(** The loop of [associate_rooms]. *)
Fixpoint associate_rooms_loop (gr : GraphSLAM.t) (room_pose : Vector2d) (rooms : list Rooms)
    (i : nat) (min_dist : Q) (data_association : Z * nat) : outcome (Q * (Z * nat)) :=
  match rooms with
  | [] => Ok (min_dist, data_association)
  | rm :: rest =>
      est <- GraphSLAM.estimate_room gr (ro_node rm) ;;
      let diff_x := v2_0 room_pose - v2_0 est in
      let diff_y := v2_1 room_pose - v2_1 est in
      let dist := sqrt (diff_x * diff_x + diff_y * diff_y) in
      if Qltb dist min_dist
      then associate_rooms_loop gr room_pose rest (S i) dist (ro_id rm, i)
      else associate_rooms_loop gr room_pose rest (S i) min_dist data_association
  end.

(** [associate_rooms]. *)
Definition associate_rooms (s : State) (room_pose : Vector2d) : outcome (Z * nat) :=
  let min_dist := 100 in
  let data_association := ((-1)%Z, O) in
  '(min_dist, data_association) <-
    associate_rooms_loop (graph_slam s) room_pose (rooms_vec s) O min_dist data_association ;;
  if Qltb (room_dist_threshold params) min_dist
  then Ok ((-1)%Z, snd data_association)
  else Ok data_association.

(** [factor_rooms]. *)
Definition factor_rooms (x_room_pair_vec y_room_pair_vec : list plane_data_list) (s : State)
    : outcome State :=
  let information_se3_room := scaled_identity 2 (1 # 100) in
  let information_room_plane := [[1 # 100]] in
  room_pose <- compute_room_pose x_room_pair_vec y_room_pair_vec ;;
  x0 <- at_index x_room_pair_vec 0 ;;
  room_pose_local <- compute_room_pose_local (graph_slam s) (keyframe_node x0) room_pose ;;
  room_data_association <- associate_rooms s room_pose ;;
  x1 <- at_index x_room_pair_vec 1 ;;
  y0 <- at_index y_room_pair_vec 0 ;;
  y1 <- at_index y_room_pair_vec 1 ;;
  let gr := graph_slam s in
  '(gr, rooms, room_node) <-
    (if match rooms_vec s with [] => true | _ => false end
        || (fst room_data_association =? -1)%Z then
       let room_data_association := (GraphSLAM.num_vertices gr, snd room_data_association) in
       let '(gr, room_node) := GraphSLAM.add_room_node room_pose gr in
       let det_room :=
         mkRooms (fst room_data_association)
                 (plane x0) (plane x1) (plane y0) (plane y1)
                 (plane_id x0) (plane_id x1) (plane_id y0) (plane_id y1) room_node in
       Ok (gr, (rooms_vec s ++ [det_room])%list, room_node)
     else
       rm <- at_index (rooms_vec s) (snd room_data_association) ;;
       Ok (gr, rooms_vec s, ro_node rm)) ;;
  x_plane1_meas <- room_measurement X_VERT_PLANE room_pose (coeffs (plane x0)) ;;
  x_plane2_meas <- room_measurement X_VERT_PLANE room_pose (coeffs (plane x1)) ;;
  y_plane1_meas <- room_measurement Y_VERT_PLANE room_pose (coeffs (plane y0)) ;;
  y_plane2_meas <- room_measurement Y_VERT_PLANE room_pose (coeffs (plane y1)) ;;
  kf_node <- deref (keyframe_node x0) ;;
  let '(gr, edge_se3_room) :=
    GraphSLAM.add_edge GraphSLAM.EdgeSE3Room [kf_node; room_node]
                       (v2_list room_pose_local) information_se3_room gr in
  let gr := GraphSLAM.add_robust_kernel edge_se3_room "Huber" 1 gr in
  found_x_plane1 <- found_plane (x_vert_planes s) (plane_id x0) ;;
  let '(gr, edge_x_plane1) :=
    GraphSLAM.add_edge GraphSLAM.EdgeRoomXPlane [room_node; vp_plane_node found_x_plane1]
                       [x_plane1_meas] information_room_plane gr in
  let gr := GraphSLAM.add_robust_kernel edge_x_plane1 "Huber" 1 gr in
  found_x_plane2 <- found_plane (x_vert_planes s) (plane_id x1) ;;
  let '(gr, edge_x_plane2) :=
    GraphSLAM.add_edge GraphSLAM.EdgeRoomXPlane [room_node; vp_plane_node found_x_plane2]
                       [x_plane2_meas] information_room_plane gr in
  let gr := GraphSLAM.add_robust_kernel edge_x_plane2 "Huber" 1 gr in
  found_y_plane1 <- found_plane (y_vert_planes s) (plane_id y0) ;;
  let '(gr, edge_y_plane1) :=
    GraphSLAM.add_edge GraphSLAM.EdgeRoomYPlane [room_node; vp_plane_node found_y_plane1]
                       [y_plane1_meas] information_room_plane gr in
  let gr := GraphSLAM.add_robust_kernel edge_y_plane1 "Huber" 1 gr in
  found_y_plane2 <- found_plane (y_vert_planes s) (plane_id y1) ;;
  let '(gr, edge_y_plane2) :=
    GraphSLAM.add_edge GraphSLAM.EdgeRoomYPlane [room_node; vp_plane_node found_y_plane2]
                       [y_plane2_meas] information_room_plane gr in
  let gr := GraphSLAM.add_robust_kernel edge_y_plane2 "Huber" 1 gr in
  Ok (set_rooms_vec rooms (set_graph_slam gr s)).

(** *** The segmented-cloud queue *)

(** [std::upper_bound(first, last, value, comp)] on the stamps of a queue,
    by halving, as the standard library does it: the loop runs while
    [len > 0]; [fuel] bounds the number of rounds. *)
Fixpoint upper_bound_loop (fuel : nat) (stamps : list Z) (value : Z) (first len : nat) : nat :=
  match fuel with
  | O => first
  | S fuel' =>
      if Nat.eqb len 0 then first
      else
        let half := Nat.div2 len in
        let middle := (first + half)%nat in
        if (value <? nth middle stamps 0%Z)%Z
        then upper_bound_loop fuel' stamps value first half
        else upper_bound_loop fuel' stamps value (S middle) (len - half - 1)
  end.

Definition upper_bound (stamps : list Z) (value : Z) : nat :=
  upper_bound_loop (List.length stamps) stamps value 0 (List.length stamps).

(** [queue.erase(queue.begin(), std::upper_bound(..., stamp, ...))]. *)
Definition erase_until {A : Type} (stamp_of : A -> Z) (queue : list A) (stamp : Z) : list A :=
  skipn (upper_bound (map stamp_of queue) stamp) queue.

▸ **WHAT THIS TASK INVOLVES**
Your task for the entries above: copy exactly the span starting with the line with "room_pose <- compute_room_pose" and going on through the line with "x1 <- at_index x_room_pair_vec 1 ;;", both lines included, and nothing else.

▸ **RESULT OF THE TASK**
  room_pose <- compute_room_pose x_room_pair_vec y_room_pair_vec ;;
  x0 <- at_index x_room_pair_vec 0 ;;
  room_pose_local <- compute_room_pose_local (graph_slam s) (keyframe_node x0) room_pose ;;
  room_data_association <- associate_rooms s room_pose ;;
  x1 <- at_index x_room_pair_vec 1 ;;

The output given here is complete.